Gadis itu meringis karena tangannya ditepis Son. Dia menggoyang-goyangkan tangannya yang terasa sakit karena tenaga Son ternyata berlebihan saat menepiskan tangannya.


"Kenapa kamu menyakiti tanganku?" Aleena mengangkat wajahnya dan menatap Son dengan mata membesar.


"Kamu sendiri yang minta," jawab Son cuek.


"Tega sekali kamu, Son...," mata Aleena tampak berkaca-kaca lagi. "Sakit tahu! Kalau kamu tak mau ya baik-baik bilangnya, jangan kamu sakiti tanganku seperti ini. Huhu...," Aleena pun menangis sesunggukan.


Berpikir demikian, Son pun segera menggerakkan kakinya beranjak dari tempat itu.


Aleena yang melihat Son tidak mempedulikannya dan sedang berjalan menjauhinya, berseru memanggil nama Son.


"Son... tunggu aku, Son! Tunggu aku...!" serunya sambil mengejar langkah Son yang cukup cepat.


Son hanya menoleh sedikit saat Aleena berhasil mengejarnya dan mensejajarkan langkahnya di samping Son.


"Hufff... jalanmu cepat sekali," kata Aleena saat dia sudah berada di samping Son, berjalan mengimbangi langkahnya.


Son tak menjawab. Dia terus melangkah.


"Son, kenapa kamu tinggalkan aku begitu saja?" tanya Aleena dengan nada protes.


Son tak menjawab. Dia sudah malas meladeni gadis kecil yang dirasanya aneh dan menggelikan ini.


"Son, kenapa tak jawab?" tanya Aleena lagi.


Kita kembali ke kafe saja. Di sana baru bicara," kata Son akhirnya.


Son mempercepat langkahnya. Dia berbelok ke kiri dan berjalan lurus kembali ke arah datangnya tadi, yaitu ke ruangan kafe "Sunflower Shine"


"Tadi itu benar-benar ada hantu di toilet. Aku tidak bohong," kata Aleena yang terus berjalan mengimbangi langkah Son.


"Jangan asal bicara kalau tidak ada bukti, Aleena," kata Son.


"Tapi itu...," Aleena mencoba meyakinkan Son. Dia tak mau Son mengiranya mengada-ada.
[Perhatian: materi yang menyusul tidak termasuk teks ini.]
(** Same previous position and same pin flag. *)
Definition same_old p q : Prop :=
  oldx q = oldx p ∧ oldy q = oldy p ∧ pinned q = pinned p.

Definition same_pinned p q : Prop := pinned q = pinned p.

(** Events that neither press nor release the pointer. *)
Definition passive (e : Event) : bool :=
  match e with
  | Frame _ _ | PointerMove _ _ | SnagOnly | WinchOnly
  | PhysicsOnly _ _ _ => true
  | _ => false
  end.

(** The pointer-downs in hammer mode. *)
Definition placesPeg (e : Event) : bool :=
  match e with
  | PointerDown _ _ true => true
  | _ => false
  end.

End StoreFrames.

(** * Properties *)

(** ** Loop rules *)

Section LoopRules.
Context {N : JSNumber}.
Implicit Types (h : Heap) (I : Heap → Prop).

Lemma forUp_inv I body count : ∀ start h,
  I h →
  (∀ i g, start ≤ i < start + count → I g → ∃ g', body i g = Some g' ∧ I g') →
  ∃ h', forUp start count body h = Some h' ∧ I h'.
Proof.
  induction count as [|c IH]; intros start h Hh Hbody; simpl.
  - eauto.
  - destruct (Hbody start h) as (g & -> & Hg); [lia | done |]. simpl.
    apply IH; [done |]. intros i g' Hi. apply Hbody. lia.
Qed.

Lemma forDown_inv I body count : ∀ h,
  I h →
  (∀ i g, i < count → I g → ∃ g', body i g = Some g' ∧ I g') →
  ∃ h', forDown count body h = Some h' ∧ I h'.
Proof.
  induction count as [|c IH]; intros h Hh Hbody; simpl.
  - eauto.
  - destruct (Hbody c h) as (g & -> & Hg); [lia | done |]. simpl.
    apply IH; [done |]. intros i g' Hi. apply Hbody. lia.
Qed.

Lemma repeatM_inv I body count : ∀ h,
  I h →
  (∀ g, I g → ∃ g', body g = Some g' ∧ I g') →
  ∃ h', repeatM count body h = Some h' ∧ I h'.
Proof.
  induction count as [|c IH]; intros h Hh Hbody; simpl.
  - eauto.
  - destruct (Hbody h) as (g & -> & Hg); [done |]. simpl. by apply IH.
Qed.

End LoopRules.

(** ** Pinned points are never written by the physics *)

Section Frame.
Context {N : JSNumber}.
Implicit Types (h g : Heap) (p q : Point) (s : Stick) (l : loc).

Lemma pins_kept_refl h : pins_kept h h.
Proof. by split. Qed.

Lemma pins_kept_trans h1 h2 h3 :
  pins_kept h1 h2 → pins_kept h2 h3 → pins_kept h1 h3.
Proof.
  intros [L12 K12] [L23 K23]. split; [congruence |]. eauto.
Qed.

(** Overwriting an unpinned object keeps the pinned ones. *)
Lemma pins_kept_insert h l p q :
  h !! l = Some p → pinned p = false → pins_kept h (<[l := q]> h).
Proof.
  intros Hl Hp. split; [apply length_insert |].
  intros l' p' Hl' Hp'. destruct (decide (l = l')) as [<- | Hne].
  - congruence.
  - by rewrite list_lookup_insert_ne.
Qed.

Lemma integrateAt_kept pts width height bulbRadius i h :
  wf_points h pts → i < length pts →
  ∃ g, integrateAt pts width height bulbRadius i h = Some g ∧ pins_kept h g.
Proof.
  intros Hwf Hi. unfold integrateAt.
  destruct (lookup_lt_is_Some_2 pts i Hi) as [l Hl]. rewrite Hl. simpl.
  destruct (lookup_lt_is_Some_2 h l (Hwf _ _ Hl)) as [p Hp]. rewrite Hp. simpl.
  destruct (pinned p) eqn:Hpin.
  - eexists; split; [done | apply pins_kept_refl].
  - eexists; split; [done | by eapply pins_kept_insert].
Qed.

Lemma moveBack_pinned ddx ddy p : pinned (moveBack ddx ddy p) = pinned p.
Proof. done. Qed.

Lemma moveBy_pinned ddx ddy p : pinned (moveBy ddx ddy p) = pinned p.
Proof. done. Qed.

Lemma resolveStick_kept s h :
  p1 s < length h → p2 s < length h →
  ∃ g, resolveStick s h = Some g ∧ pins_kept h g.
Proof.
  intros H1 H2. unfold resolveStick.
  destruct (lookup_lt_is_Some_2 h _ H1) as [a Ha]. rewrite Ha. simpl.
  destruct (lookup_lt_is_Some_2 h _ H2) as [b Hb]. rewrite Hb. simpl.
  destruct (neq _ _); [eexists; split; [done | apply pins_kept_refl] |].
  destruct (pinned a) eqn:Pa, (pinned b) eqn:Pb; simpl.
  - eexists; split; [done | apply pins_kept_refl].
  - eexists; split; [done | by eapply pins_kept_insert].
  - eexists; split; [done | by eapply pins_kept_insert].
  - set (h1 := <[p1 s := _]> h).
    assert (K1 : pins_kept h h1) by by eapply pins_kept_insert.
    assert (H2' : p2 s < length h1) by (destruct K1 as [-> _]; done).
    destruct (lookup_lt_is_Some_2 h1 _ H2') as [b' Hb']. rewrite Hb'. simpl.
    eexists; split; [done |].
    eapply pins_kept_trans; [exact K1 |].
    eapply pins_kept_insert; [exact Hb' |].
    subst h1. destruct (decide (p1 s = p2 s)) as [E | E].
    + rewrite <- E in Hb'.
      rewrite list_lookup_insert_eq in Hb' by done.
      injection Hb' as <-. by rewrite moveBack_pinned.
    + rewrite list_lookup_insert_ne in Hb' by done. congruence.
Qed.

Lemma wf_sticks_length h g sts :
  length g = length h → wf_sticks h sts → wf_sticks g sts.
Proof. intros E Hwf i s Hs. rewrite E. eauto. Qed.

Lemma wf_points_length h g pts :
  length g = length h → wf_points h pts → wf_points g pts.
Proof. intros E Hwf i l Hl. rewrite E. eauto. Qed.

Lemma resolveAt_kept sts h0 i h :
  wf_sticks h0 sts → i < length sts → pins_kept h0 h →
  ∃ g, resolveAt sts i h = Some g ∧ pins_kept h0 g.
Proof.
  intros Hwf Hi K. unfold resolveAt.
  destruct (lookup_lt_is_Some_2 sts i Hi) as [s Hs]. rewrite Hs. simpl.
  destruct (Hwf _ _ Hs) as [H1 H2]. destruct K as [L K].
  destruct (resolveStick_kept s h) as (g & -> & Kg); [lia | lia |].
  eexists; split; [done |]. by eapply pins_kept_trans.
Qed.

Lemma relax_kept sts h0 h :
  wf_sticks h0 sts → pins_kept h0 h →
  ∃ g, relax sts h = Some g ∧ pins_kept h0 g.
Proof.
  intros Hwf K. unfold relax.
  destruct (forUp_inv (pins_kept h0) (resolveAt sts) (length sts) 0 h)
    as (h1 & -> & K1); [done | |].
  { intros i g Hi Kg. apply resolveAt_kept; [done | lia | done]. }
  simpl. apply forDown_inv; [done |].
  intros i g Hi Kg. by apply resolveAt_kept.
Qed.

Lemma constrain_kept sys h0 h :
  wf_sticks h0 (sticks sys) → pins_kept h0 h →
  ∃ g, constrain sys h = Some g ∧ pins_kept h0 g.
Proof.
  intros Hwf K. unfold constrain. apply repeatM_inv; [done |].
  intros g Kg. by apply relax_kept.
Qed.

Lemma integrate_kept sys width height bulbRadius h :
  wf_points h (points sys) →
  ∃ g, integrate sys width height bulbRadius h = Some g ∧ pins_kept h g.
Proof.
  intros Hwf. unfold integrate. apply forUp_inv; [apply pins_kept_refl |].
  intros i g Hi Kg.
  destruct (integrateAt_kept (points sys) width height bulbRadius i g)
    as (g' & -> & Kg').
  - eapply wf_points_length; [apply Kg | done].
  - lia.
  - eexists; split; [done |]. by eapply pins_kept_trans.
Qed.

Lemma updatePhysics_kept sys width height bulbRadius h :
  wf_sys h sys →
  ∃ g, updatePhysics sys width height bulbRadius h = Some g ∧ pins_kept h g.
Proof.
  intros [Hp Hs]. unfold updatePhysics.
  destruct (integrate_kept sys width height bulbRadius h Hp) as (h1 & -> & K1).
  simpl. by apply constrain_kept.
Qed.

End Frame.

(** ** Loops that rewrite one point per index *)

Section Pointwise.
Context {N : JSNumber}.
Implicit Types (h g : Heap) (p q : Point) (l : loc) (pts : list loc).

Lemma updAt_eq pts off F i h l p :
  pts !! (off + i) = Some l → h !! l = Some p →
  updAt pts off F i h = Some (<[l := F i p]> h).
Proof. intros Hl Hp. unfold updAt. rewrite Hl. simpl. by rewrite Hp. Qed.

Lemma forUp_ext_inv (J : Heap → Prop) body body' count : ∀ start h,
  J h →
  (∀ i g, start ≤ i < start + count → J g →
     body i g = body' i g ∧ ∀ g', body' i g = Some g' → J g') →
  forUp start count body h = forUp start count body' h.
Proof.
  induction count as [|c IH]; intros start h Hh Hb; simpl; [done |].
  destruct (Hb start h) as [-> Hj]; [lia | done |].
  destruct (body' start h) as [g|] eqn:E; simpl; [| done].
  apply IH; [by apply Hj |]. intros i g' Hi. apply Hb. lia.
Qed.

Lemma forUp_ext body body' count start h :
  (∀ i g, body i g = body' i g) →
  forUp start count body h = forUp start count body' h.
Proof.
  intros E. apply (forUp_ext_inv (fun _ => True)); [done |].
  intros i g _ _. split; [apply E | done].
Qed.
"Iya, hanya kamu seorang yang nampak pintunya bergerak sendiri. Barangkali saja itu angin atau ada orang yang berdiri di balik pintu," ingat Son.  "Jangan menyebarkan rumor yang nggak benar. Bisa-bisa membuat tamu di kafe ini takut atau membuat pemilik kafe marah."


Aleena terpana. Ternyata Son yang dikiranya pendiam itu juga pintar berkata-kata dengan lancar. Bahkan dia bisa memberi nasihat segala.


"Kamu... dari mana kamu belajar itu?" tanya Aleena ingin tahu.


"Belajar apa?" tanya Son sambil menoleh ke samping.


"Belajar memberi larangan seperti orang-orang tua. Kamu mirip seperti papaku suka memberi petuah," kata Aleena.


"Yah, itu kan sudah lumrah. Umurku sudah 15 tahun," jawab Son santai.


"Umurku 14 tahun tapi aku masih sering dimarahi papaku. Katanya aku bandel dan seperti anak-anak," cerita Aleena.


Mereka sudah sampai di depan pintu kafe. Son bermaksud membuka pintu kafe tapi Aleena mencegahnya.


"Tunggu, kita jangan masuk ke dalam dulu."


"Kenapa memangnya?" tanya Son.


"Coba kamu lihat. Di dalam mereka masih asyik mengobrol. Berisik sekali," kata Aleena seolah tahu Son pun tak nyaman berada di dalam tadi.